Section 1-105, U.C.C., provides in part that, "* * * when a transaction bears a reasonable relation to this state and also to another state or nation the parties may agree that the law either of this state or of such other state or nation shall govern their rights and duties."

The promissory note clearly and specifically provided that: "Interest and/or charges are not in excess of those permitted under the Texas Consumer Credit Code. The holder of this Note may collect all lawful amounts actually incurred and permitted *850 under said Code * * * and the Debtor agrees to pay such amount when assessed." (Emphasis supplied.)

It would seem, from this provision, that the parties clearly intended that the note should be governed by the laws of the State of Texas. In any event, even if our assessment of the parties' intent is erroneous, the note provided for payments at plaintiff's office at Dallas, Texas. The rule is well established that: "`Where a promissory note is made in one state, to be performed in another state, it is, ordinarily, to be regulated and governed by the law of the place of performance, without regard to the place at which it was written, dated, or signed, unless it clearly appears that the parties intended that the contract should be governed by the law of the place where made.'" United Bank & Trust Co. v. McCullough, 115 Neb. 327, 212 N.W. 762 (1927). See, also, Farm Mortgage & Loan Co. v. Beale, 113 Neb. 293, 202 N.W. 877 (1925); 16 Am.Jur.2d, Conflict of Laws, § 40, p. 62.
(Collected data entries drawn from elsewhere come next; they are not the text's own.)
(** ** Persistence *)

Section persistence.
Context (from_str : string -> option Settings) (to_string_pretty : Settings -> string + string).
Context (vars : Vars).
Local Abbreviation path := (settings_file_path vars).
Local Abbreviation load := (load from_str vars).
Local Abbreviation update := (update to_string_pretty vars).
Local Abbreviation ui_step := (ui_step to_string_pretty vars).
Local Abbreviation run_settings := (run_settings from_str to_string_pretty vars).

Lemma cell_set t u s m : cell t (set_cell u s m) = if decide (t = u) then s else cell t m.
Proof.
  unfold cell, set_cell. cbn [cells]. case_decide as E; subst.
  - by rewrite lookup_insert_eq.
  - by rewrite lookup_insert_ne.
Qed.

Lemma save_cells io s m r m' : save to_string_pretty vars io s m = (r, m') -> cells m' = cells m.
Proof. unfold save. intros H. repeat case_in H; by simplify_eq. Qed.

Lemma save_files io s m r m' p :
  save to_string_pretty vars io s m = (r, m') -> p <> path -> files m' !! p = files m !! p.
Proof. unfold save. intros H Hp. repeat case_in H; simplify_eq; try done; by apply lookup_insert_ne. Qed.

(** In memory an update takes effect whatever the file system answers. *)
Lemma update_cell t u f io m : cell t (update u f io m) = if decide (t = u) then f (cell u m) else cell t m.
Proof.
  unfold update. destruct (save _ _ _ _ _) as [r m'] eqn:E. apply save_cells in E.
  transitivity (cell t (set_cell u (f (cell u m)) m)); [|apply cell_set].
  unfold cell in *. by destruct r; cbn [cells]; rewrite E.
Qed.

Lemma update_files u f io m p : p <> path -> files (update u f io m) !! p = files m !! p.
Proof.
  intros Hp. unfold update. destruct (save _ _ _ _ _) as [r m'] eqn:E.
  pose proof (save_files _ _ _ _ _ _ E Hp) as H. by destruct r.
Qed.
(** ** Authentication *)

Section auth.
Context {Value : Type} (parse_v2 : string -> option (@V2Request Value)) (to_text : @V2Response Value -> string).
Context (parse_auth : string -> (option string * option string) + string).
Context (hmac : string -> string -> string + string).
Local Abbreviation handle_connection := (handle_connection parse_v2 to_text parse_auth hmac).
Local Abbreviation run_one_command := (run_one_command parse_v2 to_text).

(** The client answers the challenge in time, with something that can be read. *)
Definition answers (p : Peer) (id mac : string) : Prop :=
  challenge_written p = Wrote /\ exists line i m, auth_line p = GotLine line /\
    parse_auth (trim line) = inl (i, m) /\ id = default "" i /\ mac = default "" m.

(** The answer to this nonce that the token gives. *)
Definition right_answer (s : RelayServer) (nonce id mac : string) : Prop :=
  id = relay_id s /\ exists h, hmac (relay_token s) (auth_message (relay_id s) nonce) = inl h /\ mac = hex_encode h.

Definition is_forward (a : RelayAct) : bool := match a with ToSocket _ => true | _ => false end.

Lemma acts_forward l k :
  existsb is_forward (acts l k).1 = existsb is_forward l || existsb is_forward k.1.
Proof. unfold acts. simpl. apply existsb_app. Qed.
Lemma written_or_forward w k :
  existsb is_forward (written_or w k).1 = bool_decide (w = Wrote) && existsb is_forward k.1.
Proof. by destruct w. Qed.

(** After the authentication: whether a command is forwarded. *)
Lemma run_forward p :
  existsb is_forward (run_one_command p).1 = true <->
  exists cmd, command_line p = GotLine cmd /\ trim cmd <> "".
Proof.
  unfold Relay.run_one_command. destruct (command_line p) as [cmd|e|]; [|split; [done|by intros (? & ? & _)]..].
  destruct (trim cmd) as [|c r] eqn:E; [split; [done|intros (? & [= <-] & ?); congruence]|].
  destruct (translate_v2_to_v1 parse_v2 (String c r)) as [k id]. rewrite acts_forward. simpl.
  split; [|done]. intros _. exists cmd. split; [done|congruence].
Qed.

(** The steps of a connection whose client has answered. *)
Lemma handle_answered s nonce p id mac :
  answers p id mac ->
  handle_connection s nonce p =
  acts [Send (challenge (relay_id s) nonce)]
    (if negb (String.eqb id (relay_id s)) then refuse "relay_id mismatch"
     else match hmac (relay_token s) (auth_message (relay_id s) nonce) with
          | inr e => ([], inr ("hmac init: " +:+ e))
          | inl h => if negb (constant_time_eq mac (hex_encode h)) then refuse "MAC mismatch"
                     else acts [Send (ok_json true)] (written_or (ok_written p) (run_one_command p))
          end).
Proof.
  intros (Hw & line & i & m & Hl & Hp & -> & ->). unfold Relay.handle_connection. by rewrite Hw, Hl, Hp.
Qed.

Lemma handle_right s nonce p id mac :
  answers p id mac -> right_answer s nonce id mac ->
  handle_connection s nonce p =
  acts [Send (challenge (relay_id s) nonce); Send (ok_json true)] (written_or (ok_written p) (run_one_command p)).
Proof.
  intros Ha (-> & h & Hh & ->). rewrite (handle_answered _ _ _ _ _ Ha), String.eqb_refl, Hh.
  by rewrite (proj2 (constant_time_eq_spec _ _)).
Qed.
The District Court correctly concluded that the note was governed by the laws of Texas and that under these laws the amount of interest called for on the note is permissible. See Article 5069-4.01, Vernon's Texas Statutes. Defendants argue that the rate of interest is usurious under Nebraska law. Usury laws are not so distinctive a part of the public policy of the forum that courts will, on the ground of public policy, decline to enforce any contract which would be invalid, if tested by them, although valid according to its proper law. Grady v. Denbeck, 198 Neb. 31, 251 N.W.2d 864 (1977); 11 Am.Jur., Conflict of Laws, § 156, p. 458.

In conclusion, it appears that Nebraska will enforce contracts lawfully made and to be performed outside Nebraska jurisdiction even if such contracts subject a Nebraska citizen to a usurious interest rate. Grady v. Denbeck, supra; Kinney Loan & Finance Co. v. Sumner, 159 Neb. 57, 65 N.W.2d 240 (1954); Coad v. Home Cattle Co., 32 Neb. 761, 49 N.W. 757 (1891); Hewit v. Bank of Indian Territory, on rehearing, 64 Neb. 463, 92 N.W. 741 (1902). See, also, Seeman v. Philadelphia Warehouse Co., 274 U.S. 403, 47 S. Ct. 626, 71 L. Ed. 1123 (1927).

The judgment of the District Court is correct and is affirmed.